Fiquei triste por estar a mentir mas é por uma boa causa. Ela sentiu.
- Hoje não estás bem! O que foi?
- Nada, não. Apenas uns casos difíceis lá no hospital. Estou cansado.
- Cuida-te. Vai descansar. Um beijo.
Amo-te.- Faltam 20 dias para voltares. Amo-te.
A situação do poderoso Bragança manteve-se estável durante uma semana.
Hoje as melhoras eram bastantes. Começámos a retirar a respiração artificial. Se se mantivesse assim amanhã seria transferido para um dos quartos individuais onde poderia estar acompanhado de um familiar.A minha mãe estava completamente recuperada. Hoje quis dispensar a Clara. Já conseguia ser autónoma. Ainda insisti mas ela não quis.

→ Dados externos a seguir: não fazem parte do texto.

(* ===== verification/ScanFlow.v ===== *)
(** * One scan

    [scanGeneration] and everything it runs, from scanner.go,
    scan_extracted.go, extmismatch.go and extraction_memory.go: the raw bytes,
    the extracted streams and markers under one deadline, the reputation
    feeds, and the verdict.  The clock, libyara, the extractor and the feeds
    are interfaces; what the scan asks of libyara is recorded in [calls]. *)

From Stdlib Require Import ZArith Lia.
From Stdlib Require Ascii String.
From stdpp Require Import base gmap strings list numbers sorting.
From S2P Require Import Prelude GoStd GoText VerdictCache Effort TopMatch Flight ScanVerdict.

Local Open Scope Z_scope.

(** ** libyara *)

(** An immutable compiled rule set. *)
Abbreviation Rules := nat.

Record scanVars := mkVars { v_vba : bool; v_filename : string; v_extension : string; v_fileType : string }.

Definition zeroVars : scanVars := mkVars false "" "" "".

Definition needsScanner (v : scanVars) : bool :=
  v_vba v || bool_decide (v_filename v ≠ "") || bool_decide (v_extension v ≠ "") || bool_decide (v_fileType v ≠ "").

Inductive MetaValue := MetaString (s : string) | MetaInt (n : Z) | MetaBool (b : bool).

(** [yara.MatchRule] *)
Record MatchRule := mkMatchRule {
  mr_Rule : string;
  mr_Namespace : string;
  mr_Tags : list string;
  mr_Metas : list (string * MetaValue)
}.

Definition metaString (v : MetaValue) : string :=
  match v with
  | MetaString s => s
  | MetaInt n => FormatInt n
  | MetaBool b => if b then "true" else "false"
  end.

(** What libyara answers: obtaining and preparing a scanner may fail, then the
    scan itself. *)
Record NativeAnswer := mkAnswer { na_setup : option string; na_scan : list MatchRule + string }.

A Clara parece que já tinha falado com a mãe da Ju. Ela continuava a ser professora e precisava de ajuda com a nana, então a Clara iria para lá pelo menos até terminar os estudos.
Faltavam 10 dias para a Ju voltar. Hoje o sr. Bragança veio para o quarto onde já estava eu e o Matias.
- Bom dia sr Bragança. Como se sente.
- Muito bem. Acho eu.
- O sr. Matias pode ficar consigo visto que não tem mais ninguém.
- Tenho uma filha mas não está cá. Está em Angola.
- Sr. Bragança, eu sou o dr. Rodolffo Albuquerque e serei o médico que o vai seguir. O cardiologista vai passar aqui mas eu estarei sempre presente.
- Obrigado Doutor.
Não sei se ele conheceu o meu nome mas não se manifestou.
Saí e segui a minha lista de visitas.
- Matias, o que aconteceu?
- O senhor e as suas teimosias. A menina Juliette estava sempre a pedir para ir ao médico.
Teve sorte. Foi atendido na urgência por este médico e foi encaminhado logo para a cirurgia.- Este médico parece ser bom profissional.
- Bom profissional e boa pessoa. Outra no lugar dele o assunto era diferente.
- Que dizes?
- Nada. O médico recomendou repouso. Faça-lhe a vontade.